*** Excerpted records ***
(** [Handler<Connect>]; the answer goes to [tx]. *)
Definition handle_connect (tx : nat) (msg : Connect) : M unit :=
  modified ← gets (fun s => p_modified (cc_pool (sys_cc s)));
  _ ← (if (modified : bool) then collect false else mret tt);
  match connect_key msg with
  | inl e => send_err tx e
  | inr (proto, key) =>
      (* check if pool has task reference *)
      _ ← upd_pool (fun p => mkPool (p_keys p) (p_to_close p) (p_to_release p) true (p_notified p) (p_modified p));
      paused ← gets (fun s => cc_paused (sys_cc s));
      match paused with
      (* check pause state *)
      | Some _ =>
          _ ← wait_for tx key (co_wait_timeout msg) (co_conn_timeout msg);
          upd_stats stat_waits
      | None =>
          (* acquire connection *)
          if proto_is_http proto then
            a ← acquire key;
            match a with
            | Acq_Acquired conn =>
                (* use existing connection *)
                let conn := set_c_pool (Some (mkAC key true)) conn in
                _ ← upd_stats stat_reused;
                send_ok tx conn
            | Acq_NotAvailable =>
                (* connection is not available, wait *)
                _ ← wait_for tx key (co_wait_timeout msg) (co_conn_timeout msg);
                upd_stats stat_waits
            | Acq_Available => push_opening (mkOpening (mkAC key true) (To_request tx proto) false)
            end
          else push_opening (mkOpening (mkAC key false) (To_request tx proto) false)
      end
  end.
*** End of Excerpted records ***
> Exercise goal
Your task is to copy every entry above, exactly as written.

> Result of this task
(** [Handler<Connect>]; the answer goes to [tx]. *)
Definition handle_connect (tx : nat) (msg : Connect) : M unit :=
  modified ← gets (fun s => p_modified (cc_pool (sys_cc s)));
  _ ← (if (modified : bool) then collect false else mret tt);
  match connect_key msg with
  | inl e => send_err tx e
  | inr (proto, key) =>
      (* check if pool has task reference *)
      _ ← upd_pool (fun p => mkPool (p_keys p) (p_to_close p) (p_to_release p) true (p_notified p) (p_modified p));
      paused ← gets (fun s => cc_paused (sys_cc s));
      match paused with
      (* check pause state *)
      | Some _ =>
          _ ← wait_for tx key (co_wait_timeout msg) (co_conn_timeout msg);
          upd_stats stat_waits
      | None =>
          (* acquire connection *)
          if proto_is_http proto then
            a ← acquire key;
            match a with
            | Acq_Acquired conn =>
                (* use existing connection *)
                let conn := set_c_pool (Some (mkAC key true)) conn in
                _ ← upd_stats stat_reused;
                send_ok tx conn
            | Acq_NotAvailable =>
                (* connection is not available, wait *)
                _ ← wait_for tx key (co_wait_timeout msg) (co_conn_timeout msg);
                upd_stats stat_waits
            | Acq_Available => push_opening (mkOpening (mkAC key true) (To_request tx proto) false)
            end
          else push_opening (mkOpening (mkAC key false) (To_request tx proto) false)
      end
  end.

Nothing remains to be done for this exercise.